======== The records

(* ===== verification/Devices.v ===== *)
(** * Devices, one-time pre-keys and refresh sessions

    [src/internal/domain/device.go] and [src/internal/store/memory/memory.go],
    lines 863-1136.

    A push token names one installation: registering it on a device removes it
    from every other device of the platform ([token_inv]).  A one-time pre-key is
    handed to at most one peer.  A refresh token works once: presenting the
    previous token of a session revokes the session. *)

From Stdlib Require Import ZArith Lia.
From S2P Require Import Prelude.
From S2P Require Import Runtime.
From S2P Require Import Domain.
From S2P Require Import Compliance.
From S2P Require Import StoreState.

Record SessionIssueParams := mkSessionIssueParams {
  SessionIssueParams_UserID : UUID; SessionIssueParams_ExpectedPasswordHash : string;
  SessionIssueParams_RequirePasswordHashMatch : bool;
  SessionIssueParams_Device : Device; SessionIssueParams_Session : Session }.

Section devices.
Context `{GoRuntime}.
Implicit Types (s : Store) (d : Device) (id : UUID).

Definition MobilePlatform (platform : string) : bool :=
  bool_decide (platform = "ios") || bool_decide (platform = "android").

Definition NormalizePushToken (platform token : string) : string :=
  let token := TrimSpace token in
  if negb (bool_decide (platform = "android")) then ToLower token else token.

(** ** Devices *)

(** Remove a push token from every device but [id]:
    [for existingID, existing := range s.devices]. *)
Definition detachToken (devices : gmap UUID Device) id (platform token : string) :
    gmap UUID Device :=
  map_imap (λ existingID existing, Some (
    if bool_decide (existingID = id)
       || negb (bool_decide (Device_Platform existing = platform))
       || negb (bool_decide (Device_PushToken existing = token))
    then existing else existing <| Device_PushToken := "" |>)) devices.

(** Values a registration does not repeat are taken from the stored row;
    [keyAbsent] is the test for a missing signed pre-key. *)
Definition inheritDevice (keyAbsent : RawMessage → bool) (existing d : Device) : Device :=
  let d := if bool_decide (Device_PushToken d = "")
           then d <| Device_PushToken := Device_PushToken existing |> else d in
  let d := if bool_decide (Device_IdentityKey d = "")
           then d <| Device_IdentityKey := Device_IdentityKey existing |> else d in
  let d := if keyAbsent (Device_SignedPreKey d)
           then d <| Device_SignedPreKey := Device_SignedPreKey existing |> else d in
  d <| Device_CreatedAt := Device_CreatedAt existing |>.

(** The common tail of [UpsertDevice] and [IssueSession]: stamp and store the
    row, after taking its push token from every other device. *)
Definition storeDevice s d (created seen : Z) : Store * Device :=
  let d := if IsZero (Device_CreatedAt d) then d <| Device_CreatedAt := created |> else d in
  let s := if negb (bool_decide (Device_PushToken d = ""))
           then s <| Store_devices ::= (λ devices,
             detachToken devices (Device_ID d) (Device_Platform d) (Device_PushToken d)) |>
           else s in
  let d := d <| Device_LastSeenAt := seen |> in
  (s <| Store_devices ::= <[Device_ID d := d]> |>, d).

Definition deviceMismatch (existing d : Device) : bool :=
  negb (bool_decide (Device_UserID existing = Device_UserID d))
  || negb (bool_decide (Device_Platform existing = Device_Platform d)).

(** The part [UpsertDevice] and [IssueSession] share, from the lookup of the row. *)
Definition registerDevice (keyAbsent : RawMessage → bool) s d (clock : Clock) :
    res (Store * Device) :=
  match Store_devices s !! Device_ID d with
  | Some existing =>
    if deviceMismatch existing d then Err ErrConflict
    else Ok (storeDevice s (inheritDevice keyAbsent existing d) (clock 0) (clock 1))
  | None => Ok (storeDevice s d (clock 0) (clock 1))
  end.

Definition UpsertDevice s d (newID : UUID) (clock : Clock) : Store * res Device :=
  match live_user s (Device_UserID d) with
  | None => (s, Err ErrNotFound)
  | Some _ =>
    let d := d <| Device_PushToken :=
               NormalizePushToken (Device_Platform d) (Device_PushToken d) |> in
    let d := if bool_decide (Device_ID d = uuid_Nil) then d <| Device_ID := newID |> else d in
    match registerDevice raw_absent s d clock with
    | Err e => (s, Err e)
    | Ok (s, d) => (s, Ok d)
    end
  end.

Definition Device_ s (userID deviceID : UUID) : res Device :=
  match Store_devices s !! deviceID with
  | None => Err ErrNotFound
  | Some d => if negb (bool_decide (Device_UserID d = userID)) then Err ErrForbidden else Ok d
  end.

Definition created_le (x y : Device) : Prop := (Device_CreatedAt x ≤ Device_CreatedAt y)%Z.
#[global] Instance created_le_dec : RelDecision created_le :=
  λ x y, decide (Device_CreatedAt x ≤ Device_CreatedAt y)%Z.

Definition ListDevices s (userID : UUID) : list Device :=
  merge_sort created_le
    (List.filter (λ d, bool_decide (Device_UserID d = userID)) (range (Store_devices s)).*2).

Definition ClearDevicePushToken s (userID deviceID : UUID) : Store * res unit :=
  match Store_devices s !! deviceID with
  | None => (s, Err ErrNotFound)
  | Some d =>
    if negb (bool_decide (Device_UserID d = userID)) then (s, Err ErrForbidden)
    else (s <| Store_devices ::= <[deviceID := d <| Device_PushToken := "" |>]> |>, Ok tt)
  end.

(** ** One-time pre-keys *)

Definition preKeysOf s (deviceID : UUID) : list OneTimePreKey :=
  default [] (Store_preKeys s !! deviceID).

(** The loop over the uploaded keys: [existing] is the set of key ids seen. *)
Fixpoint addPreKeys (deviceID : UUID) (existing : gset Z)
    (stored : gmap UUID (list OneTimePreKey)) (keys : list OneTimePreKey) :
    gmap UUID (list OneTimePreKey) :=
  match keys with
  | [] => stored
  | key :: keys =>
    if bool_decide (OneTimePreKey_KeyID key ∈ existing)
    then addPreKeys deviceID existing stored keys
    else addPreKeys deviceID ({[ OneTimePreKey_KeyID key ]} ∪ existing)
           (<[deviceID := default [] (stored !! deviceID)
                ++ [key <| OneTimePreKey_DeviceID := deviceID |>]]> stored) keys
  end.

Definition PutOneTimePreKeys s (deviceID : UUID) (keys : list OneTimePreKey) :
    Store * res unit :=
  match Store_devices s !! deviceID with
  | None => (s, Err ErrNotFound)
  | Some d =>
    match live_user s (Device_UserID d) with
    | None => (s, Err ErrNotFound)
    | Some _ =>
      let existing := list_to_set (OneTimePreKey_KeyID <$> preKeysOf s deviceID) in
      (s <| Store_preKeys ::= (λ stored, addPreKeys deviceID existing stored keys) |>, Ok tt)
    end
  end.

(** Mark the first unclaimed key of a device. *)
Fixpoint claimFirst (now : Z) (keys : list OneTimePreKey) :
    option (list OneTimePreKey * OneTimePreKey) :=
  match keys with
  | [] => None
  | key :: keys =>
    match OneTimePreKey_ClaimedAt key with
    | None =>
      let key := key <| OneTimePreKey_ClaimedAt := Some now |> in Some (key :: keys, key)
    | Some _ =>
      match claimFirst now keys with
      | Some (keys, claimed) => Some (key :: keys, claimed)
      | None => None
      end
    end
  end.

(** Devices that can take part in a key exchange. *)
Definition offersKeys (userID : UUID) d : bool :=
  bool_decide (Device_UserID d = userID) && negb (bool_decide (Device_IdentityKey d = ""))
  && negb (raw_absent (Device_SignedPreKey d)).

(** One turn of the loop of [ClaimPreKeys]. *)
Definition claimDevice s d (now : Z) : Store * PreKeyBundle :=
  let bundle := mkPreKeyBundle (Device_ID d) (Device_IdentityKey d) (Device_SignedPreKey d) in
  match claimFirst now (preKeysOf s (Device_ID d)) with
  | Some (keys, key) =>
    (s <| Store_preKeys ::= <[Device_ID d := keys]> |>, bundle (Some key))
  | None => (s, bundle None)
  end.

Fixpoint claimDevices s (devices : list Device) (clock : Clock) :
    Store * list PreKeyBundle :=
  match devices with
  | [] => (s, [])
  | d :: devices =>
    let '(s, bundle) := claimDevice s d (clock 0) in
    let '(s, bundles) := claimDevices s devices (later 1 clock) in
    (s, bundle :: bundles)
  end.

Definition ClaimPreKeys s (targetUserID : UUID) (clock : Clock) :
    Store * res (list PreKeyBundle) :=
  match live_user s targetUserID with
  | None => (s, Err ErrNotFound)
  | Some _ =>
    let '(s, bundles) := claimDevices s
      (List.filter (offersKeys targetUserID) (range (Store_devices s)).*2) clock in
    match bundles with [] => (s, Err ErrNotFound) | _ => (s, Ok bundles) end
  end.

(** ** Sessions *)

Definition CreateSession s (session : Session) : Store * res unit :=
  match live_user s (Session_UserID session), Store_devices s !! Session_DeviceID session with
  | Some _, Some d =>
    if negb (bool_decide (Device_UserID d = Session_UserID session))
    then (s, Err ErrUnauthenticated)
    else (s <| Store_sessions ::= <[Session_ID session := session]> |>, Ok tt)
  | _, _ => (s, Err ErrUnauthenticated)
  end.

Definition issueInvalid (p : SessionIssueParams) : bool :=
  let d := SessionIssueParams_Device p in
  let session := SessionIssueParams_Session p in
  bool_decide (SessionIssueParams_UserID p = uuid_Nil)
  || bool_decide (Device_ID d = uuid_Nil)
  || negb (bool_decide (Device_UserID d = SessionIssueParams_UserID p))
  || bool_decide (Session_ID session = uuid_Nil)
  || negb (bool_decide (Session_UserID session = SessionIssueParams_UserID p))
  || negb (bool_decide (Session_DeviceID session = Device_ID d))
  || bool_decide (Session_RefreshTokenHash session = "").

(** [IssueSession] stamps the row before it moves the push token; the two
    readings of the clock come in the same order as in [UpsertDevice]. *)
Definition IssueSession s (p : SessionIssueParams) (clock : Clock) :
    Store * res (User * Device) :=
  if issueInvalid p then (s, Err ErrInvalid)
  else
    match live_user s (SessionIssueParams_UserID p) with
    | None => (s, Err ErrUnauthenticated)
    | Some user =>
      if SessionIssueParams_RequirePasswordHashMatch p
         && negb (bool_decide (User_PasswordHash user
                               = SessionIssueParams_ExpectedPasswordHash p))
      then (s, Err ErrUnauthenticated)
      else
        let d := SessionIssueParams_Device p in
        let d := d <| Device_PushToken :=
                   NormalizePushToken (Device_Platform d) (Device_PushToken d) |> in
        match registerDevice raw_length_zero s d clock with
        | Err e => (s, Err e)
        | Ok (s, d) =>
          let session := SessionIssueParams_Session p in
          (s <| Store_sessions ::= <[Session_ID session := session]> |>, Ok (user, d))
        end
    end.

Definition equalTokenHash (first second : string) : bool :=
  (strlen first =? strlen second)%Z && (0 <? strlen first)%Z && bool_decide (first = second).

Definition RotateSession s id (oldHash newHash : string) (expiresAt : Z) (clock : Clock) :
    Store * res Session :=
  match Store_sessions s !! id with
  | None => (s, Err ErrUnauthenticated)
  | Some session =>
    match live_user s (Session_UserID session) with
    | None => (s, Err ErrUnauthenticated)
    | Some _ =>
      if bool_decide (is_Some (Session_RevokedAt session))
         || Before (Session_ExpiresAt session) (clock 0)
      then (s, Err ErrUnauthenticated)
      else if negb (equalTokenHash (Session_RefreshTokenHash session) oldHash) then
        if equalTokenHash (Session_PreviousRefreshTokenHash session) oldHash
        then (s <| Store_sessions ::=
                <[id := session <| Session_RevokedAt := Some (clock 1) |>]> |>,
              Err ErrUnauthenticated)
        else (s, Err ErrUnauthenticated)
      else
        let session :=
          session <| Session_PreviousRefreshTokenHash := Session_RefreshTokenHash session |>
                  <| Session_RefreshTokenHash := newHash |>
                  <| Session_ExpiresAt := expiresAt |> in
        (s <| Store_sessions ::= <[id := session]> |>, Ok session)
    end
  end.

================

▶ _About this exercise_:
What you return must be the lines above that run from the line with "readings of the" to the line with "Some user =>", inclusive, each copied exactly.

▶ _Task solution_:
    readings of the clock come in the same order as in [UpsertDevice]. *)
Definition IssueSession s (p : SessionIssueParams) (clock : Clock) :
    Store * res (User * Device) :=
  if issueInvalid p then (s, Err ErrInvalid)
  else
    match live_user s (SessionIssueParams_UserID p) with
    | None => (s, Err ErrUnauthenticated)
    | Some user =>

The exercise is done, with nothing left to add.